Task instructions: What you need to produce from the material below is an exact transcription of the lines from the one with "(Q : list A" through the one with "assert (H : forall", both included, and no other line.

Records:
Lemma lookupWord_parsed (w : jsstring) (mode : Mode) (t : jsstring)
    (v : JSON) :
  JSON_parse (jsonStr t) = Some v ->
  lookupWord w mode (Return (Some t)) = (Return v, [ELookupRequest mode w]).
Proof. intros H; unfold lookupWord; rewrite H; reflexivity. Qed.

(** A failed lookup, whatever the failure, leaves result, history and
    stored history alone and writes nothing. *)
Lemma performSearch_failed {P : Platform} (s : AppState) (q : jsstring)
    (mode : Mode) (response : outcome (option jsstring)) (now : Z) (e : exn) :
  fst (lookupWord (trim q) mode response) = Throw e ->
  let r := performSearch s q mode response now in
  result (fst r) = result s /\ history (fst r) = history s
  /\ storage (fst r) = storage s
  /\ (forall v, ~ In (ESetItem v) (snd r)).
Proof.
  intros H; unfold performSearch.
  destruct (trim q) as [|c q'] eqn:Eq.
  - simpl; repeat split; auto.
  - destruct (lookupWord (c :: q') mode response) as [[d|e'] tr] eqn:El;
      simpl in H; [discriminate|].
    simpl; repeat split.
    intros v Hin; apply in_app_iff in Hin; destruct Hin as [Hin|Hin].
    + unfold lookupWord in El.
      destruct response as [[t|]|e0];
        [destruct (JSON_parse (jsonStr t))| |];
        inversion El; subst; simpl in Hin;
        repeat (destruct Hin as [Hin|Hin]; [discriminate|]); exact Hin.
    + simpl in Hin; repeat (destruct Hin as [Hin|Hin]; [discriminate|]);
        exact Hin.
Qed.

(** C1 (amended). The payload is parsed all or nothing, but only as JSON:
    when the text, trimmed and with its fence markers removed, is not valid
    JSON, the lookup throws InvalidResponse and the search leaves result,
    history and stored history unchanged; when it is valid JSON, the value is
    returned as parsed, whatever properties it has. *)
Theorem lookup_all_or_nothing {P : Platform} (s : AppState)
    (q : jsstring) (mode : Mode) (t : jsstring) (now : Z) :
  match JSON_parse (jsonStr t) with
  | None =>
      fst (lookupWord (trim q) mode (Return (Some t))) = Throw InvalidResponse
      /\ (let r := performSearch s q mode (Return (Some t)) now in
          result (fst r) = result s /\ history (fst r) = history s
          /\ storage (fst r) = storage s
          /\ (forall v, ~ In (ESetItem v) (snd r)))
  | Some v => fst (lookupWord (trim q) mode (Return (Some t))) = Return v
  end.
Proof.
  destruct (JSON_parse (jsonStr t)) as [v|] eqn:E.
  - rewrite (lookupWord_parsed _ _ _ _ E); reflexivity.
  - assert (H : fst (lookupWord (trim q) mode (Return (Some t)))
                = Throw InvalidResponse)
      by (rewrite (lookupWord_unparsable _ _ _ E); reflexivity).
    split; [exact H | exact (performSearch_failed s q mode _ now _ H)].
Qed.

(** C1 as stated fails on the payload [{}]: it is valid JSON without any of
    the required properties, the lookup returns it, and the search records
    an entry whose word is undefined and stores it. *)
Lemma lookup_accepts_incomplete_payload :
  has_required (JObject []) = false
  /\ fst (lookupWord (str "run") EN (Return (Some (str "{}"))))
     = Return (JObject [])
  /\ get_property (JObject []) (str "word") = Some undefined
  /\ (let r := performSearch (P := example_platform) empty_app (str "run") EN
                 (Return (Some (str "{}"))) 1000%Z in
      result (fst r) = JObject []
      /\ history (fst r) = [{| word := undefined; timestamp := 1000 |}]
      /\ storage (fst r)
         = Some (str "[{" ++ quote (str "timestamp") ++ str ":1000}]")
      /\ storage (fst r) <> storage empty_app).
Proof.
  repeat split; try (vm_compute; reflexivity).
  vm_compute; discriminate.
Qed.

(** C2: on a complete record whose notes contain three backquotes the
    client returns another record for the fenced text than for the bare
    text: the replacement removed the backquotes inside the notes too. *)
Theorem fence_removal_alters_content :
  has_required fence_note = true
  /\ fst (lookupWord (str "fence") EN (Return (Some fence_note_text)))
     = Return fence_note
  /\ fst (lookupWord (str "fence") EN (Return (Some (fenced fence_note_text))))
     = Return fence_note_stripped
  /\ fence_note_stripped <> fence_note.
Proof.
  repeat split; try (vm_compute; reflexivity).
  vm_compute; discriminate.
Qed.

(** ** C10: the audio request *)

(** C10. [generateAudio] never throws: whatever the service call does, it
    returns, and when the call throws it returns [undefined], the result it
    also gives for a response without payload; [handleReadAloud] ends in the
    same state with the same outcome in both cases. *)
Theorem generateAudio_total {P : Platform} (text : jsstring)
    (response : outcome AudioResponse) :
  (exists payload tr, generateAudio text response = (Return payload, tr))
  /\ (forall e, fst (generateAudio text (Throw e)) = Return None)
  /\ (forall e r, inline_data_of r = None ->
        fst (generateAudio text (Throw e)) = fst (generateAudio text (Return r))
        /\ forall s d env,
             fst (fst (handleReadAloud s d (with_tts (Throw e) env)))
             = fst (fst (handleReadAloud s d (with_tts (Return r) env)))
             /\ snd (handleReadAloud s d (with_tts (Throw e) env))
                = snd (handleReadAloud s d (with_tts (Return r) env))).
Proof.
  split; [|split].
  - destruct response as [r|e]; simpl; eauto.
  - reflexivity.
  - intros e r Hr; split; [simpl; rewrite Hr; reflexivity|].
    intros s d env; unfold handleReadAloud.
    destruct (isPlaying s); [destruct (sourceNodeRef s); split; reflexivity|].
    destruct (fullText d); [|split; reflexivity].
    simpl; rewrite Hr; split; reflexivity.
Qed.

Lemma generateAudio_total_witness :
  fst (generateAudio (str "Word: run") (Throw (ServiceError 503)))
  = fst (generateAudio (str "Word: run") (Return no_candidates)).
Proof.
  apply (proj2 (proj2 (generateAudio_total (P := example_platform)
                         (str "Word: run") (Return no_candidates)))
           (ServiceError 503) no_candidates).
  reflexivity.
Defined.

(** ** C9: one recognizer at a time *)



Lemma set_status_length (k : nat) (x : recognizer_status)
    (l : list recognizer) :
  List.length (set_status k x l) = List.length l.
Proof. revert k; induction l as [|r l IH]; intros [|k]; simpl; auto. Qed.

Lemma stop_recognizer_length (i : nat) (rs : list recognizer) :
  List.length (stop_recognizer i rs) = List.length rs.
Proof.
  unfold stop_recognizer.
  destruct (status_at rs i) as [[]|]; try reflexivity.
  apply set_status_length.
Qed.







Lemma performSearch_voice {P : Platform} (s : AppState) (q : jsstring)
    (mode : Mode) (response : outcome (option jsstring)) (now : Z) :
  recognitionRef (fst (performSearch s q mode response now)) = recognitionRef s
  /\ recognizers (fst (performSearch s q mode response now)) = recognizers s.
Proof.
  unfold performSearch.
  destruct (trim q); [split; reflexivity|].
  destruct (lookupWord _ mode response) as [[d|e] tr]; [|split; reflexivity].
  destruct (get_property d (str "word")); split; reflexivity.
Qed.






(** ** C6, C7: the playback state machine *)

Section Playback.
Context {P : Platform}.

Lemma play_has_source (s : PlayerState) (b : jsstring) (env : Narration)
    (tr : list event) :
  playing_has_source (fst (fst (play s b env tr))).
Proof.
  unfold play, playback_failed, playing_has_source.
  destruct (decodeBase64 b); [|simpl; discriminate].
  destruct (decodeAudioData a); [|simpl; discriminate].
  destruct (createBufferSource env); [|simpl; discriminate].
  destruct (connect env); [|simpl; discriminate].
  destruct (start env); simpl; [eauto | discriminate].
Qed.

Lemma handleReadAloud_has_source (s : PlayerState) (d : JSON)
    (env : Narration) :
  playing_has_source s ->
  playing_has_source (fst (fst (handleReadAloud s d env))).
Proof.
  intros Inv; unfold handleReadAloud.
  destruct (isPlaying s) eqn:Ep.
  - destruct (sourceNodeRef s); simpl; intros H; discriminate.
  - destruct (fullText d) as [text|]; [|simpl; intros H; simpl in H; congruence].
    destruct (generateAudio text (tts env)) as [[payload|e] tr];
      [|simpl; intros H; simpl in H; congruence].
    destruct payload as [[|c b]|];
      try (simpl; intros H; simpl in H; congruence).
    destruct (audioContextRef (set_isTtsLoading false (set_isTtsLoading true s)));
      [|destruct (newAudioContext env);
        [|simpl; intros H; simpl in H; congruence]];
      (destruct (suspended env);
       [destruct (resume env);
        [apply play_has_source | simpl; intros H; simpl in H; congruence]
       | apply play_has_source]).
Qed.

Lemma reachable_has_source (s : PlayerState) :
  player_reachable s -> playing_has_source s.
Proof.
  induction 1 as [|s i _ IH].
  - intros H; discriminate.
  - destruct i as [d env| |]; simpl.
    + exact (handleReadAloud_has_source s d env IH).
    + intros H; discriminate.
    + unfold cleanup; destruct (sourceNodeRef s); exact IH.
Qed.

End Playback.

(** C6. When the button is pressed while the player is in the Playing
    phase, the source held by [sourceNodeRef] is stopped, nothing else
    happens (in particular no audio is requested), and the player is Idle
    with no current source. *)
Theorem toggle_stops_playback {P : Platform} (s : PlayerState) (d : JSON)
    (env : Narration) :
  player_reachable s -> phase_of s = Playing ->
  exists i s',
    sourceNodeRef s = Some i
    /\ handleReadAloud s d env = (s', [ESourceStop i], Return tt)
    /\ phase_of s' = Idle /\ isPlaying s' = false
    /\ sourceNodeRef s' = None.
Proof.
  intros Hr Hp; unfold phase_of in Hp.
  destruct (isTtsLoading s) eqn:El; [discriminate|].
  destruct (isPlaying s) eqn:Ep; [|discriminate].
  destruct (reachable_has_source s Hr Ep) as [i Hi].
  exists i; eexists; split; [exact Hi|].
  unfold handleReadAloud; rewrite Ep, Hi.
  split; [reflexivity|].
  unfold phase_of; simpl; rewrite El; auto.
Qed.

Lemma toggle_stops_playback_witness :
  exists s',
    handleReadAloud (P := example_platform)
      (fst (fst (handleReadAloud (P := example_platform) initial_player
                   fence_note all_fine)))
      fence_note all_fine
    = (s', [ESourceStop 0], Return tt)
    /\ phase_of s' = Idle.
Proof.
  destruct (toggle_stops_playback (P := example_platform)
              (fst (fst (handleReadAloud (P := example_platform) initial_player
                   fence_note all_fine)))
              fence_note all_fine)
    as (i & s' & Hi & Hrun & Hidle & _).
  - exact (player_next (P := example_platform) initial_player
             (Press fence_note all_fine) player_initial).
  - vm_compute; reflexivity.
  - exists s'; split; [|exact Hidle].
    vm_compute in Hi; injection Hi as <-; exact Hrun.
Defined.


Section Failures.
Context {P : Platform}.


End Failures.



(** ** C5: the decode path *)

Ltac divmod := zify; Z.to_euclidean_division_equations; lia.

Lemma below_64 (p : N -> bool) :
  forallb p (map N.of_nat (seq 0 64)) = true ->
  forall n, n < 64 -> p n = true.
Proof.
  intros H n Hn; rewrite forallb_forall in H; apply H.
  apply in_map_iff; exists (N.to_nat n); split; [apply N2Nat.id|].
  apply in_seq; lia.
Qed.

Lemma sextet_of_char (n : N) :
  n < 64 -> sextet_of (char_of_sextet n) = Some n.
Proof.
  intros Hn.
  pose proof (below_64
    (fun n => match sextet_of (char_of_sextet n) with
              | Some m => m =? n
              | None => false
              end) eq_refl n Hn) as H; simpl in H.
  destruct (sextet_of (char_of_sextet n)); [|discriminate].
  apply N.eqb_eq in H; congruence.
Qed.

Lemma char_of_sextet_not_ws (n : N) :
  n < 64 -> is_ascii_ws (char_of_sextet n) = false.
Proof.
  intros Hn.
  pose proof (below_64 (fun n => negb (is_ascii_ws (char_of_sextet n)))
                eq_refl n Hn) as H; simpl in H.
  apply negb_true_iff in H; exact H.
Qed.

Lemma char_of_sextet_not_pad (n : N) :
  n < 64 -> (char_of_sextet n =? 61) = false.
Proof.
  intros Hn.
  pose proof (below_64 (fun n => negb (char_of_sextet n =? 61))
                eq_refl n Hn) as H; simpl in H.
  apply negb_true_iff in H; exact H.
Qed.

(** Induction over a byte list three bytes at a time. *)
Lemma list_ind3 {A : Type} (Q : list A -> Prop) :
  Q [] -> (forall a, Q [a]) -> (forall a b, Q [a; b]) ->
  (forall a b c r, Q r -> Q (a :: b :: c :: r)) ->
  forall l, Q l.
Proof.
  intros H0 H1 H2 H3.
  assert (H : forall l, Q l /\ (forall a, Q (a :: l))
                        /\ (forall a b, Q (a :: b :: l))).
  { induction l as [|x l (Ha & Hb & Hc)]; [auto|].
    split; [exact (Hb x)|]; split; [intros a; exact (Hc a x)|].
    intros a b; apply H3; exact Ha. }
  intros l; apply H.
Qed.

Lemma base64_encode_split (bs : list byte) :
  base64_encode bs = map char_of_sextet (sextets bs) ++ padding bs.
Proof.
  induction bs as [|a|a b|a b c r IH] using list_ind3; try reflexivity.
  simpl; rewrite IH; reflexivity.
Qed.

Exercise answer:
Lemma list_ind3 {A : Type} (Q : list A -> Prop) :
  Q [] -> (forall a, Q [a]) -> (forall a b, Q [a; b]) ->
  (forall a b c r, Q r -> Q (a :: b :: c :: r)) ->
  forall l, Q l.
Proof.
  intros H0 H1 H2 H3.
  assert (H : forall l, Q l /\ (forall a, Q (a :: l))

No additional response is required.